From the entries that follow, copy each line containing the word "buffers".

━━ TASK MATERIAL ━━

(* ===== verification/TwoFA.v ===== *)
(** * Second factor (server/2fa_auth.go, server/totp.go, share/security/token.go)

    A login that has passed the password step leaves a pending session, a heap
    object reached through [tokensByUser].  The code reads the pointer under
    one lock and mutates the object and the map under later ones, so pointers
    are part of the model: [heap] holds the objects and identity of sessions is
    identity of addresses.  Delivering a code, the random source, TOTP codes
    (library pquerna/otp), URLs and QR images are parameters. *)

From stdpp Require Import base gmap strings list numbers sets.
From Stdlib Require Import ZArith Ascii Lia.
From S2P Require Import Prelude GoStrings Users.

Local Open Scope Z_scope.

(** ** Random tokens (token.go) *)

Definition chars : string :=
  "0123456789abcdefghijklmnopqrstuvwxyzABCDEFGHIJKLMNOPQRSTUVWXYZ".

Definition maxByte : Z := 256 - (256 mod 62).

Definition char_at (i : Z) : ascii :=
  match String.get (Z.to_nat i) chars with Some c => c | None => zero end.

(** One buffer: the bytes kept until [length] of them are there. *)
Fixpoint take_bytes (length : nat) (out : list ascii) (buf : list Z) : list ascii :=
  match buf with
  | [] => out
  | b :: buf' =>
      if Nat.eqb (List.length out) length then out
      else take_bytes length (if b <? maxByte then out ++ [char_at (b mod 62)] else out) buf'
  end.

(** [NewRandomToken] on the buffers that rand.Read delivers, [None] standing
    for its error; the result is [None] while more buffers are needed. *)
Fixpoint random_token (length : nat) (out : list ascii) (reads : list (option (list Z)))
    : option (result string) :=
  if Nat.ltb (List.length out) length then
    match reads with
    | [] => None
    | None :: _ => Some (Err (EPlain "rand"))
    | Some buf :: reads' => random_token length (take_bytes length out buf) reads'
    end
  else Some (Ok (String.string_of_list_ascii out)).

Definition NewRandomToken (length : nat) (reads : list (option (list Z)))
    : option (result string) := random_token length [] reads.

(** ** TOTP secrets (totp.go) *)

Inductive Algorithm := AlgorithmSHA1 | AlgorithmSHA256 | AlgorithmSHA512 | AlgorithmMD5.
(* ===== verification/Auth.v ===== *)
(** * Authentication of API requests

    The credential checks and the handlers of the login routes
    (server/api_listener.go, api_middleware.go, api_helper_authorization.go,
    api_handler_login.go, api_handler_logout.go, api_handler_verify2fa.go).
    They work on the session cache, the two ban lists, the users, the API
    tokens, the pending second factors and the WebSocket tickets; the listener
    is a record of these, and each handler runs the operations of the other
    files on its component.  What a request draws from outside (clock, random
    values, delivery of codes) is an [Env]. *)

From stdpp Require Import base gmap strings list numbers sets.
From Stdlib Require Import ZArith Ascii Lia.
From S2P Require Import Prelude GoStrings BanList Db Sessions Bearer Users ApiTokens TwoFA WsTickets.

Local Open Scope string_scope.

(** ** The listener *)

Record Config := mkConfig {
  JWTSecret : string;
  TwoFATokenDelivery : string;
  TotPEnabled : bool;
  AuthHeader : string;
  UserHeader : string;
  CreateMissingUsers : bool;
  DefaultUserGroup : string;
  TotPLoginSessionTimeout : duration
}.

Definition IsTwoFAOn (cfg : Config) : bool := negb (String.eqb (TwoFATokenDelivery cfg) "").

━━━

SOLUTION
(** [NewRandomToken] on the buffers that rand.Read delivers, [None] standing
    for its error; the result is [None] while more buffers are needed. *)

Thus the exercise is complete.